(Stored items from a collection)
= = = = =
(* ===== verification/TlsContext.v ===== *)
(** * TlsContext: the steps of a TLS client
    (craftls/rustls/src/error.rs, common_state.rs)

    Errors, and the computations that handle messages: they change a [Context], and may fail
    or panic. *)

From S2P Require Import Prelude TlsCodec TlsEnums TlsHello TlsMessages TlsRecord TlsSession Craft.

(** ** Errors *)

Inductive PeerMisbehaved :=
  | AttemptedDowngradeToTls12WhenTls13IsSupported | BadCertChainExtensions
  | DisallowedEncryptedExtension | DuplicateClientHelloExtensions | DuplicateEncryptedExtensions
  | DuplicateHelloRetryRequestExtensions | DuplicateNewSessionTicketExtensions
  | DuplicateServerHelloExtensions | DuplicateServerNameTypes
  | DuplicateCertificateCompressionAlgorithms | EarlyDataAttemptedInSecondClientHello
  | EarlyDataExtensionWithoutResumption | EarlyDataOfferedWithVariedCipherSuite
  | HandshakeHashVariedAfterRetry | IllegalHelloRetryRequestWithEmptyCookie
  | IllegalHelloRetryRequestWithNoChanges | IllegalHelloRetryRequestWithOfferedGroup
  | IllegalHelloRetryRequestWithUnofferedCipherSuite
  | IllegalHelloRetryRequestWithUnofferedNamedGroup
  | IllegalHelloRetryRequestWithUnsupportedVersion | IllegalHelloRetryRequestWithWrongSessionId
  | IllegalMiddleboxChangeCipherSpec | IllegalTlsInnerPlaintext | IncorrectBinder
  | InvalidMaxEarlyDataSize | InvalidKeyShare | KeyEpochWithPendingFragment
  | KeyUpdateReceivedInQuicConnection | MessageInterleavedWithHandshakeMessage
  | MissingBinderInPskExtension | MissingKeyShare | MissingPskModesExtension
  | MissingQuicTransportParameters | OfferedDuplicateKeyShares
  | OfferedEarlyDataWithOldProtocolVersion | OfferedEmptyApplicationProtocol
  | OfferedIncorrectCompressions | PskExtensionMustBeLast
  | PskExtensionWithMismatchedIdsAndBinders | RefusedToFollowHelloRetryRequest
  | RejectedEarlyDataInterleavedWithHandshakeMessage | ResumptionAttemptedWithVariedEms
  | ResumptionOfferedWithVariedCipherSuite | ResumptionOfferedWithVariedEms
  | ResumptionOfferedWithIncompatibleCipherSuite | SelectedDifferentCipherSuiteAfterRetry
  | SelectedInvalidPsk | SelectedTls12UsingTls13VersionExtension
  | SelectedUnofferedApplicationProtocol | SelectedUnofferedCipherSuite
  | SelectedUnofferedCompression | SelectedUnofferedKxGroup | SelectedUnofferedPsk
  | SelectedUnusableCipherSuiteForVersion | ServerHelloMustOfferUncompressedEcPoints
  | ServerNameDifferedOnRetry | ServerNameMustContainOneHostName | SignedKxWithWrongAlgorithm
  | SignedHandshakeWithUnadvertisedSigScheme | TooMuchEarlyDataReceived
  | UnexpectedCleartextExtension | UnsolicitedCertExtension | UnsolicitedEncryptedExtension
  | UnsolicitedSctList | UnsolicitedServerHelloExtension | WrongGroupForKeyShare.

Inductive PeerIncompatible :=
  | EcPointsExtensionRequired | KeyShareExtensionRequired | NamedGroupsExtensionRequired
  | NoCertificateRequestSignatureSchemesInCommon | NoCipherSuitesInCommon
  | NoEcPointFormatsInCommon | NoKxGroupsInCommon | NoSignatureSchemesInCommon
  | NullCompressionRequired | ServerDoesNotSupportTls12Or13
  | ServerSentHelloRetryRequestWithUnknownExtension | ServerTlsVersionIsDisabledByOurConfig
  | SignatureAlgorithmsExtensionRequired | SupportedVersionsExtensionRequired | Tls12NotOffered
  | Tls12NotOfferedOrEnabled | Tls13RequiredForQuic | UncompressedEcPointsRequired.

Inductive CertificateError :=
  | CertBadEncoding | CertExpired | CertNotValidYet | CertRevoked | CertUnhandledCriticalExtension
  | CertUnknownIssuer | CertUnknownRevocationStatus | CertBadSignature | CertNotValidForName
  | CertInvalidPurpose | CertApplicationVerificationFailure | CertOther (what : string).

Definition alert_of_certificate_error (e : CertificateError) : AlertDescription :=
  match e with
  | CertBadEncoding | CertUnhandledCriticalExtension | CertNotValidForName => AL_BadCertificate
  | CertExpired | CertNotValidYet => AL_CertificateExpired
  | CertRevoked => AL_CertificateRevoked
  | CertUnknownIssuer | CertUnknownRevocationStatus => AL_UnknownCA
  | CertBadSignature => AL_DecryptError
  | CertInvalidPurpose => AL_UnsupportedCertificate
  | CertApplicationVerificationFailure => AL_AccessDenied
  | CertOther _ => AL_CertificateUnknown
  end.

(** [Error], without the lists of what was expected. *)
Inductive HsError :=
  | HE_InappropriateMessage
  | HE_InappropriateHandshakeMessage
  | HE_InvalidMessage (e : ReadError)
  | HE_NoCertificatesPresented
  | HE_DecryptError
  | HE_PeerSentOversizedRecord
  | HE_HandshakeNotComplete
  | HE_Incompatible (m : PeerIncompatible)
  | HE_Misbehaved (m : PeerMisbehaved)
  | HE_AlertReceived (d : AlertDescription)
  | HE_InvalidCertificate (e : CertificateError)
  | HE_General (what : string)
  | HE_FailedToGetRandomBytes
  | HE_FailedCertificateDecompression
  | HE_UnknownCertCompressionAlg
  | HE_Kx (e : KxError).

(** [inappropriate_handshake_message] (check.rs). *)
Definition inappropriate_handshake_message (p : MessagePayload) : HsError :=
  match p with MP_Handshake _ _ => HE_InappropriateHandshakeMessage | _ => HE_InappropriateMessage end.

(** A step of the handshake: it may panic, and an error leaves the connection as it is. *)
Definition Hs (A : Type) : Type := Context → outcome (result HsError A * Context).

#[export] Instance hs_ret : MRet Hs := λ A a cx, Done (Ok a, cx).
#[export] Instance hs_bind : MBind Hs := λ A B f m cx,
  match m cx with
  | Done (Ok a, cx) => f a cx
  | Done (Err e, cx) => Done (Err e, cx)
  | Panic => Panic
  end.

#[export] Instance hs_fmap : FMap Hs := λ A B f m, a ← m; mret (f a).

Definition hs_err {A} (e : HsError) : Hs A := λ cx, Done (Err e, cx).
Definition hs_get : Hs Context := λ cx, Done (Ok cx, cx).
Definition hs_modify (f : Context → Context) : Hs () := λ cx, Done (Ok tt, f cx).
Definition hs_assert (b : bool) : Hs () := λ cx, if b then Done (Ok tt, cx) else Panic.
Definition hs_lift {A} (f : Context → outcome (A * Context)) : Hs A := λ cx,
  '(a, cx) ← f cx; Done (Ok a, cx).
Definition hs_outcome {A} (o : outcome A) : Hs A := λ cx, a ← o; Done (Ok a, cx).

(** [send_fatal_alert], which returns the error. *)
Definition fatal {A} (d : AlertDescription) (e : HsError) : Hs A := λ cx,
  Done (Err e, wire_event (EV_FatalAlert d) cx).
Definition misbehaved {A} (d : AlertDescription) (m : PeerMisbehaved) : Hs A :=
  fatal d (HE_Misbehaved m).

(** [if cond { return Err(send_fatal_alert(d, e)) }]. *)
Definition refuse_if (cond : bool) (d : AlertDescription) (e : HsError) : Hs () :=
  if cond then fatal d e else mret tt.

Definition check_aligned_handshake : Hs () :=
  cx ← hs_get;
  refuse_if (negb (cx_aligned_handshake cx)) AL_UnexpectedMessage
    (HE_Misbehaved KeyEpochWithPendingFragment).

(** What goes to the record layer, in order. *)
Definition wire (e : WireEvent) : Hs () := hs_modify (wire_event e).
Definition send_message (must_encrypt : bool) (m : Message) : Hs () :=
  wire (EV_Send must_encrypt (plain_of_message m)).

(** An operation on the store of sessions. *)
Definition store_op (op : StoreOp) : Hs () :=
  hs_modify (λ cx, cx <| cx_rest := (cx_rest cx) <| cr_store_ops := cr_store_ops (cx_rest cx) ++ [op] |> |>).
= = = = =
* TASK: Show the lines above that have the word "CertInvalidPurpose".

* WRITTEN ANSWER:
  | CertInvalidPurpose | CertApplicationVerificationFailure | CertOther (what : string).
  | CertInvalidPurpose => AL_UnsupportedCertificate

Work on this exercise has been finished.